= George Daniel (lacrosse) =

George Daniel is an American sports official, a former Commissioner of the National Lacrosse League. He was appointed to the position effective January 10, 2009, succeeding Jim Jennings. On January 7, 2016, he was succeeded by Nick Sakiewicz.

==Early life and education==
Daniel is a native of Easton, Pennsylvania, and attended Easton Area High School in Easton, where he graduated in 1981. He is a 1988 graduate of Temple University School of Law.

==Career==
Daniel served as Deputy Commissioner and General Counsel for the National Lacrosse League from 2000 to 2006 before leaving for one season to become President of the New York Titans. As the Titans team president, Daniel was responsible for all aspects of the launch of the team's business operations, which culminated in the franchise's January 20 home opener at Madison Square Garden played in front of 13,127 fans, the fourth-largest crowd for an inaugural home game in the 21-year history of the league.

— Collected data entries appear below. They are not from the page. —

(** One event; yields disconnected_clients. *)
Definition serve_event (epfd events user : Z) (disconnected : list Z) : M epnet (list Z) :=
  let! l := listener in
  if bool_decide (data_fd user = l) then
    accept_action epfd l ;; ret disconnected
  else if has events EPOLLHUP then
    say [OStr "client hup"; OStr newline] ;;
    ret (disconnected ++ [user])
  else if has events EPOLLIN then
    let! cs := deref user in
    if bool_decide (state cs ≠ WANT_READ) then ret disconnected
    else
      let sock := sd cs in
      let! r := sys (Read sock 256) in
      if bool_decide (rc r < 0) then
        say [OStr "some read error!"; OStr newline] ;;
        ret (disconnected ++ [user])
      else
        let! tmp := terminated 256 (rc r) (got r) in
        let! tmp := strip tmp in
        if bool_decide (rc r > 0) then
          say [OStr "read: "; OInt (rc r); OStr " bytes ["; OStr (text tmp); OStr "]"; OStr newline] ;;
          set_client user (mkClient (sd cs) WANT_WRITE) ;;
          let! ok := set_desire_events epfd sock EPOLLOUT user in
          if negb ok then throw_errno "epoll_ctl error: " else ret disconnected
        else
          say [OStr "client disconnected: "; OInt sock; OStr newline] ;;
          ret (disconnected ++ [user])
  else if has events EPOLLOUT then
    let! cs := deref user in
    if bool_decide (state cs ≠ WANT_WRITE) then ret disconnected
    else
      let! _ := sys (Write (sd cs) hello) in
      set_client user (mkClient (sd cs) WANT_READ) ;;
      let! ok := set_desire_events epfd (sd cs) EPOLLIN user in
      if negb ok then throw_errno "epoll_ctl error: " else ret disconnected
  else
    let! cs := deref user in
    (if has events EPOLLERR then
       say [OStr "WARNING> events = EPOLLERR. [SD = "; OInt (sd cs); OStr "]"; OStr newline]
     else
       say [OStr "WARNING> event = UNKNOWN_EVENT: "; OInt events; OStr " [SD = ";
            OInt (sd cs); OStr "]"; OStr newline]) ;;
    ret disconnected.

The Titans were also televised regionally, drawing a higher viewer rating than the New Jersey Devils and New York Islanders on January 27, a night when all three teams played televised games.

He also founded the Black Hills Posse of the International Basketball Association and the Scranton Miners of the Atlantic Basketball Association. He is a former co-owner of the Bellingham Bells baseball franchise.